[Given data]

^^^^^^^^^^^^^^^^

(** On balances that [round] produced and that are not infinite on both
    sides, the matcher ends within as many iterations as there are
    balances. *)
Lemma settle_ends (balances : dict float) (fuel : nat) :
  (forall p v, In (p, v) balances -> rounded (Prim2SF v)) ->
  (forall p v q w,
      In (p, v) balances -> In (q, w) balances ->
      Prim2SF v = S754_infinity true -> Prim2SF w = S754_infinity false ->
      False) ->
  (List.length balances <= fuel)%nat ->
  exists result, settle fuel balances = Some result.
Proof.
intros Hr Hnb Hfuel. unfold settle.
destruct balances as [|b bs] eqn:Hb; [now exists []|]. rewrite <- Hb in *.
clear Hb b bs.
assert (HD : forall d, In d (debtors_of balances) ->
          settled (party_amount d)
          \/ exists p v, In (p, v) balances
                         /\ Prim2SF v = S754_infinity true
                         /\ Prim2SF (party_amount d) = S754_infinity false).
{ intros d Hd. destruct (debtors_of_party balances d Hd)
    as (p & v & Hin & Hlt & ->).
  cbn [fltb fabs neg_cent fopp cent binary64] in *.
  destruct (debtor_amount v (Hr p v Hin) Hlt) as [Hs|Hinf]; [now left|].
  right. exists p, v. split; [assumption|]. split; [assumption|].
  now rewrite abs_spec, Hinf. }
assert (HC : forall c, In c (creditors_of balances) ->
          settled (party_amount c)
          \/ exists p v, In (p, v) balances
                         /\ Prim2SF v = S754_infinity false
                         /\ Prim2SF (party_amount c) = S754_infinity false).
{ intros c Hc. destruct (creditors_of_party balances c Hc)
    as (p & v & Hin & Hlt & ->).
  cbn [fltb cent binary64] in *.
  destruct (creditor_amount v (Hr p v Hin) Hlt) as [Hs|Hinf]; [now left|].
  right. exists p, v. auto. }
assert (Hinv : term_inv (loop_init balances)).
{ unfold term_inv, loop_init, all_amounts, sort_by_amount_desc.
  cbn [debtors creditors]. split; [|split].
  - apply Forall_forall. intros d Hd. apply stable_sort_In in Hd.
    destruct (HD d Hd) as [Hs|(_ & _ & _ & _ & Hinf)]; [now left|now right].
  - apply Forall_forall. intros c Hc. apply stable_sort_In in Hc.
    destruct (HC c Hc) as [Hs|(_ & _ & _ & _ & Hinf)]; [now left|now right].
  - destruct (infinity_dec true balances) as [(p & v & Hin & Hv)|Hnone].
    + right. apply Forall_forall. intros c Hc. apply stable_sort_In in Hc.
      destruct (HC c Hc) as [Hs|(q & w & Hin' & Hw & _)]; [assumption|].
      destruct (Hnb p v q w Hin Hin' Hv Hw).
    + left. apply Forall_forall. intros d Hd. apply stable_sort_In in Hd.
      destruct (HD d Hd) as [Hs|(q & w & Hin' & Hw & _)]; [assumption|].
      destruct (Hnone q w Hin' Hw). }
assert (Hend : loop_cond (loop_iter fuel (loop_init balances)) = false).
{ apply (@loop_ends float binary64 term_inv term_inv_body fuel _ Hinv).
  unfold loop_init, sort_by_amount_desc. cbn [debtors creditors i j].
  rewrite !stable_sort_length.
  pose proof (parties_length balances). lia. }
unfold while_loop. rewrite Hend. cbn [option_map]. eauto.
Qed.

^^^^^^^^^^^^^^^^

[Description of the task]
Reproduce the material above exactly, beginning at its first line and ending with the line that holds "- destruct (infinity_dec". Include nothing else.

[Task answer]
(** On balances that [round] produced and that are not infinite on both
    sides, the matcher ends within as many iterations as there are
    balances. *)
Lemma settle_ends (balances : dict float) (fuel : nat) :
  (forall p v, In (p, v) balances -> rounded (Prim2SF v)) ->
  (forall p v q w,
      In (p, v) balances -> In (q, w) balances ->
      Prim2SF v = S754_infinity true -> Prim2SF w = S754_infinity false ->
      False) ->
  (List.length balances <= fuel)%nat ->
  exists result, settle fuel balances = Some result.
Proof.
intros Hr Hnb Hfuel. unfold settle.
destruct balances as [|b bs] eqn:Hb; [now exists []|]. rewrite <- Hb in *.
clear Hb b bs.
assert (HD : forall d, In d (debtors_of balances) ->
          settled (party_amount d)
          \/ exists p v, In (p, v) balances
                         /\ Prim2SF v = S754_infinity true
                         /\ Prim2SF (party_amount d) = S754_infinity false).
{ intros d Hd. destruct (debtors_of_party balances d Hd)
    as (p & v & Hin & Hlt & ->).
  cbn [fltb fabs neg_cent fopp cent binary64] in *.
  destruct (debtor_amount v (Hr p v Hin) Hlt) as [Hs|Hinf]; [now left|].
  right. exists p, v. split; [assumption|]. split; [assumption|].
  now rewrite abs_spec, Hinf. }
assert (HC : forall c, In c (creditors_of balances) ->
          settled (party_amount c)
          \/ exists p v, In (p, v) balances
                         /\ Prim2SF v = S754_infinity false
                         /\ Prim2SF (party_amount c) = S754_infinity false).
{ intros c Hc. destruct (creditors_of_party balances c Hc)
    as (p & v & Hin & Hlt & ->).
  cbn [fltb cent binary64] in *.
  destruct (creditor_amount v (Hr p v Hin) Hlt) as [Hs|Hinf]; [now left|].
  right. exists p, v. auto. }
assert (Hinv : term_inv (loop_init balances)).
{ unfold term_inv, loop_init, all_amounts, sort_by_amount_desc.
  cbn [debtors creditors]. split; [|split].
  - apply Forall_forall. intros d Hd. apply stable_sort_In in Hd.
    destruct (HD d Hd) as [Hs|(_ & _ & _ & _ & Hinf)]; [now left|now right].
  - apply Forall_forall. intros c Hc. apply stable_sort_In in Hc.
    destruct (HC c Hc) as [Hs|(_ & _ & _ & _ & Hinf)]; [now left|now right].
  - destruct (infinity_dec true balances) as [(p & v & Hin & Hv)|Hnone].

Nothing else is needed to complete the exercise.